American animator (1879–1978)

How Animated Cartoons Are Made (1919)

John Randolph Bray (August 25, 1879 – October 10, 1978) was an American animator, cartoonist, and film producer.

==Early life==
John Randolph Bray was born in Addison, Michigan on August 25, 1879, to Methodist Presbyterian minister Edward Bray and his wife Sarah. He was educated at the Detroit School of Boys and the Detroit School of Art. Bray enrolled at the Michigan's Alma College for a degree in civil engineering, but dropped out after a year.

==Work==
After he dropped out of college, Bray was a journalist for the Detroit Evening Press, however this proved fruitless. A couple years after this job, Bray landed a job for the Brooklyn Daily Eagle, in which he met his friend Max Fleischer. While he was in Brooklyn, he met an immigrant from Germany named Margaret Till, and they married in 1904. He worked for Judge from 1907 to 1909, drawing a comic named Little Johnny and the Teddy Bears, simply named The Teddy Bears in its first run.

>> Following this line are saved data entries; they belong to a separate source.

(** [try: m except Exception as e: h e].  An exception whose class does
    not derive from [Exception] is not caught. *)
Definition try_except {A} (m : M A) (h : exn → M A) : M A :=
  λ c,
    match m c with
    | (Raise e, c1, l1) =>
        if is_exception (exn_cls e)
        then match h e c1 with (r, c2, l2) => (r, c2, l1 ++ l2) end
        else (Raise e, c1, l1)
    | r => r
    end.

(** ** Client.register_controller (lines 106-194) *)

(** The response dict that every branch of [subscriber] builds; Python
    evaluates [message['clientId']] when it builds the dict, before it
    evaluates the ['data'] entry. *)
Definition peer_message (name : string) (message : json) (data : M pydict) : M pydict :=
  client_id <~ lift (subscript message "clientId") ;;
  d <~ data ;;
  ret [("name", JStr "peerController/message");
       ("controllerName", JStr name);
       ("clientId", client_id);
       ("data", JObj d)].

Definition error_data (data : json) (error : string) : M pydict :=
  id <~ lift (subscript data "id") ;;
  ret [("type", JStr "error"); ("id", id); ("stack", JNull);
       ("entityName", JStr "@error:default"); ("error", JStr error)].

(** Lines 111-113: the registration was refused. *)
Definition on_register_error (name : string) (id : Z) (message : json) : M () :=
  on_done id ;;;
  cs <~ get controllers ;;
  match cs !! name with
  | Some _ => modify (set_controllers (delete name cs))
  | None => raise (key_error name)
  end ;;;
  err <~ lift (subscript message "error") ;;
  text <~ lift (str_add "Register controller error: " err) ;;
  raise (Exn PyException text).

(** Lines 119-177: a peer asks for the signature of an action or calls
    it. *)
Definition on_peer_message (name : string) (controller : pyobject) (message : json) : M () :=
  data <~ lift (subscript message "data") ;;
  action <~ lift (subscript data "action") ;;
  a <~ lift (attr_name action) ;;
  (if negb (hasattr controller a) then
     requested <~ lift (subscript message "action") ;;
     let error := "Requested action " +:+ py_str requested +:+
                  " not available in " +:+ name in
     m <~ peer_message name message (error_data data error) ;;
     _message m true true ;;; ret ()
   else ret ()) ;;;
  kind <~ lift (subscript data "name") ;;
  (if py_eq kind (JStr "actionTypes") then
     action <~ lift (subscript data "action") ;;
     a <~ lift (attr_name action) ;;
     method <~ lift (getattr controller a) ;;
     args <~ lift (m_args method) ;;
     let parameters :=
       imap (λ i _, JObj [("type", JStr "any"); ("name", JStr ("#" +:+ pretty i))])
            args in
     m <~ peer_message name message
            (id <~ lift (subscript data "id") ;;
             ret [("type", JStr "actionTypes/result"); ("id", id);
                  ("parameters", JList parameters);
                  ("returnType", JObj [("type", JStr "any"); ("name", JStr "result")])]) ;;
     _message m true true ;;; ret ()
   else ret ()) ;;;
  kind <~ lift (subscript data "name") ;;
  if py_eq kind (JStr "action") then
    try_except
      (action <~ lift (subscript data "action") ;;
       a <~ lift (attr_name action) ;;
       method <~ lift (getattr controller a) ;;
       args <~ lift (subscript data "args") ;;
       args <~ lift (star_args args) ;;
       res <~ lift (m_call method args) ;;
       m <~ peer_message name message
              (id <~ lift (subscript data "id") ;;
               ret [("type", JStr "next/json"); ("id", id);
                    ("encoding", JObj [("name", JStr "r"); ("type", JStr "any")]);
                    ("next", res)]) ;;
       _message m true true ;;; ret ())
      (λ e,
         m <~ peer_message name message (error_data data (exn_str e)) ;;
         _message m true true ;;; ret ())
  else ret ().

(** [subscriber(message, done)], the closure of [register_controller] over
    [name] and [controller]; [done] is [on_done] over [id]. *)
Definition subscriber_body (name : string) (controller : pyobject) (id : Z)
    (message : json) : M () :=
  ty <~ lift (subscript message "type") ;;
  (if py_eq ty (JStr "error") then on_register_error name id message else ret ()) ;;;
  (* 'ack': pass *)
  if py_eq ty (JStr "peerController/message")
  then on_peer_message name controller message
  else ret ().

(** The handle that [register_controller] returns. *)
Record Controller : Type := mkController { controller_name : string }.

Definition register_controller (name : string) (controller : pyobject) : M Controller :=
  modify (λ c, set_controllers (<[name := controller]> (controllers c)) c) ;;;
  _subscribe [("name", JStr "peerController/register"); ("controllerName", JStr name)]
             name controller ;;;
  ret (mkController name).

(** ** Client._action (lines 196-219)

    [_action] runs up to the [await] of [_message]; [_action_resume] is the
    rest of the coroutine, run with the response that resolved the future. *)

Definition _action (controller action : string) (args : list json)
    (lock allow_in_shutdown : bool) : M json :=
  (if lock then await_connecting else ret ()) ;;;
  off <~ get offline ;;
  if off then ret JNull
  else
    stop <~ get stopping ;;
    if stop && negb allow_in_shutdown
    then raise (Exn PyException "In shutdown: actions disallowed")
    else if String.eqb controller "" then raise (Exn PyException "No controller given")
    else if String.eqb action "" then raise (Exn PyException "No action given")
    else
      _message [("name", JStr "action"); ("controller", JStr controller);
                ("action", JStr action); ("args", JList args); ("timeout", JInt 60)]
               lock false.

Definition _action_resume (res : json) : exn + json :=
  match subscript res "type" with
  | inl e => inl e
  | inr ty =>
      if py_eq ty (JStr "next/json") then
        match subscript res "next" with
        | inr v => inr v
        | inl _ => inr JNull
        end
      else if py_eq ty (JStr "error") then
        match subscript res "error" with
        | inl e => inl e
        | inr err => inl (Exn ApiError ("API Error: " +:+ py_str err))
        end
      else inl (Exn ApiError ("Invalid action type '" +:+ py_str ty +:+ "'. Not implemented"))
  end.

(** ** Client.handle_messages (lines 302-325)

    [handle_message] is the body of the loop for one decoded frame [res]. *)

(** ['id' in res] *)
Definition contains_id (res : json) : exn + bool :=
  match res with
  | JObj d => inr (match dict_get "id" d with Some _ => true | None => false end)
  | JList l => inr (existsb (py_eq (JStr "id")) l)
  | JStr s => inr (match String.index 0 "id" s with Some _ => true | None => false end)
  | _ => inl (Exn TypeError ("argument of type '" +:+ type_name res +:+ "' is not iterable"))
  end.

(** The key that [v in table] looks up in a table with integer keys:
    [True] and [False] hash and compare as 1 and 0, other hashable values
    match no key, lists and dicts cannot be hashed. *)
Definition int_key (v : json) : exn + option Z :=
  match v with
  | JInt n => inr (Some n)
  | JBool b => inr (Some (if b then 1 else 0))
  | JNull | JStr _ => inr None
  | JList _ | JObj _ => inl (Exn TypeError ("unhashable type: '" +:+ type_name v +:+ "'"))
  end.

(** Lines 317-319, for a key [i]: the pending call is resolved and
    removed. *)
Definition resolve (i : Z) (res : json) : M () :=
  cbs <~ get callbacks ;;
  match cbs !! i with
  | Some _ =>
      tell (LResolve i res) ;;;
      modify (λ c, set_callbacks (delete i (callbacks c)) c)
  | None => ret ()
  end.

Definition handle_message (res : json) : M () :=
  if truthy res then
    has_id <~ lift (contains_id res) ;;
    if has_id then
      id <~ lift (subscript res "id") ;;
      key <~ lift (int_key id) ;;
      subs <~ get subscriber ;;
      match key ≫= (subs !!.) with
      | Some h => subscriber_body (h_name h) (h_controller h) (h_id h) res
      | None => ret ()
      end ;;;
      id <~ lift (subscript res "id") ;;
      key <~ lift (int_key id) ;;
      match key with
      | Some i => resolve i res
      | None => ret ()
      end
    else ret ()
  else ret ().

(** The code after the loop (lines 321-325); it tells whether a [_connect]
    task was created. *)
Definition connection_lost (c : Client) : Client * bool :=
  if stopping c then (c, false)
  else (set_connected false (set_connecting None c), true).

(** ** Client.send_messages (lines 262-300)

    Where the coroutine is parked. *)

Inductive sender : Type :=
  | SNotSpawned
  | SStart                                     (* task created, not yet run *)
  | SAwaitSend (m : json) (rest : list json)   (* [await connection.send(json.dumps(m))]; [rest] of [q] to go *)
  | SAwaitPatch (send : gmap string json)      (* [await connection.send(...)] of the patch call *)
  | SAwaitSleep                                (* [await asyncio.sleep(0.2)] *)
  | SReturned
  | SRaised (e : exn).

(** What the pending [await connection.send] does when the turn starts. *)
Inductive send_outcome : Type :=
  | SendOk
  | SendRaise (e : exn).

Definition send_messages_interval_ms : Z := 200.

(** [queue.remove(m)]: drops the first element equal to [m]. *)
Fixpoint list_remove (m : json) (q : list json) : option (list json) :=
  match q with
  | [] => None
  | x :: q' => if py_eq x m then Some q' else (x ::.) <$> list_remove m q'
  end.

(** The call that carries a snapshot of the patches (lines 281-289).  The
    entries of the snapshot appear in the order of the map, not in the
    order of insertion; a JSON object does not depend on it. *)
Definition patch_call (send : gmap string json) : json :=
  JObj [("name", JStr "action"); ("controller", JStr "job");
        ("action", JStr "patchJob"); ("args", JList [JObj (map_to_list send)]);
        ("timeout", JInt 60)].

(** Lines 291-293, over the items of [send]; a failed [self.patches[i]]
    leaves the loop with the deletions made so far (the order of the items
    shows in that case only). *)
Fixpoint remove_sent (send : list (string * json)) (p : gmap string json)
    : option exn * gmap string json :=
  match send with
  | [] => (None, p)
  | (i, v) :: send' =>
      match p !! i with
      | None => (Some (key_error i), p)
      | Some w => remove_sent send' (if py_eq w v then delete i p else p)
      end
  end.

Definition connection_closed (c : Client) : bool :=
  match connection c with
  | Some closed => closed
  | None => true
  end.

(** After the [for] loop: line 273 onwards, up to the next [await]. *)
Definition after_drain (c : Client) : sender * Client * list label :=
  if (0 <? size (patches c))%nat
  then (SAwaitPatch (patches c), c, [])
  else (SAwaitSleep, c, [LSleep send_messages_interval_ms]).

(** The [for m in q] loop, up to the next [await]. *)
Definition drain (q : list json) (c : Client) : sender * Client * list label :=
  match q with
  | [] => after_drain c
  | m :: rest => (SAwaitSend m rest, c, [])
  end.

(** One turn of [send_messages]: from where it is parked to the next
    [await], [return] or [raise]. *)
Definition send_messages (o : send_outcome) (s : sender) (c : Client)
    : sender * Client * list label :=
  match s with
  | SNotSpawned | SReturned | SRaised _ => (s, c, [])
  | SStart | SAwaitSleep =>
      if connection_closed c then (SReturned, c, []) else drain (queue c) c
  | SAwaitSend m rest =>
      match o with
      | SendRaise e => (SRaised e, c, [])
      | SendOk =>
          match list_remove m (queue c) with
          | None => (SRaised (Exn ValueError "list.remove(x): x not in list"), c, [LSend m])
          | Some q' =>
              match drain rest (set_queue q' c) with
              | (s', c', l) => (s', c', LSend m :: l)
              end
          end
      end
  | SAwaitPatch send =>
      match o with
      | SendOk =>
          match remove_sent (map_to_list send) (patches c) with
          | (None, p') =>
              (SAwaitSleep, set_patches p' c,
               [LSend (patch_call send); LSleep send_messages_interval_ms])
          | (Some e, p') => (SRaised e, set_patches p' c, [LSend (patch_call send)])
          end
      | SendRaise e =>
          match exn_cls e with
          | ConnectionClosed | ApiError => (SReturned, c, [])
          | _ => (SRaised e, c, [])
          end
      end
  end.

Bray became interested in animation in the early years of moving pictures. In 1913, his first animated film was released, titled The Dachshund and the Sausage: A Comic Artist's Dream. By 1914, he opened a New York area studio specifically organized to make animated films. Unlike newspaper cartoonist Winsor McCay, who had been making short animated films for several years, Bray organized his studio according to the principles of industrial production, an approach that Raoul Barré, another animator, also adopted at around the same time.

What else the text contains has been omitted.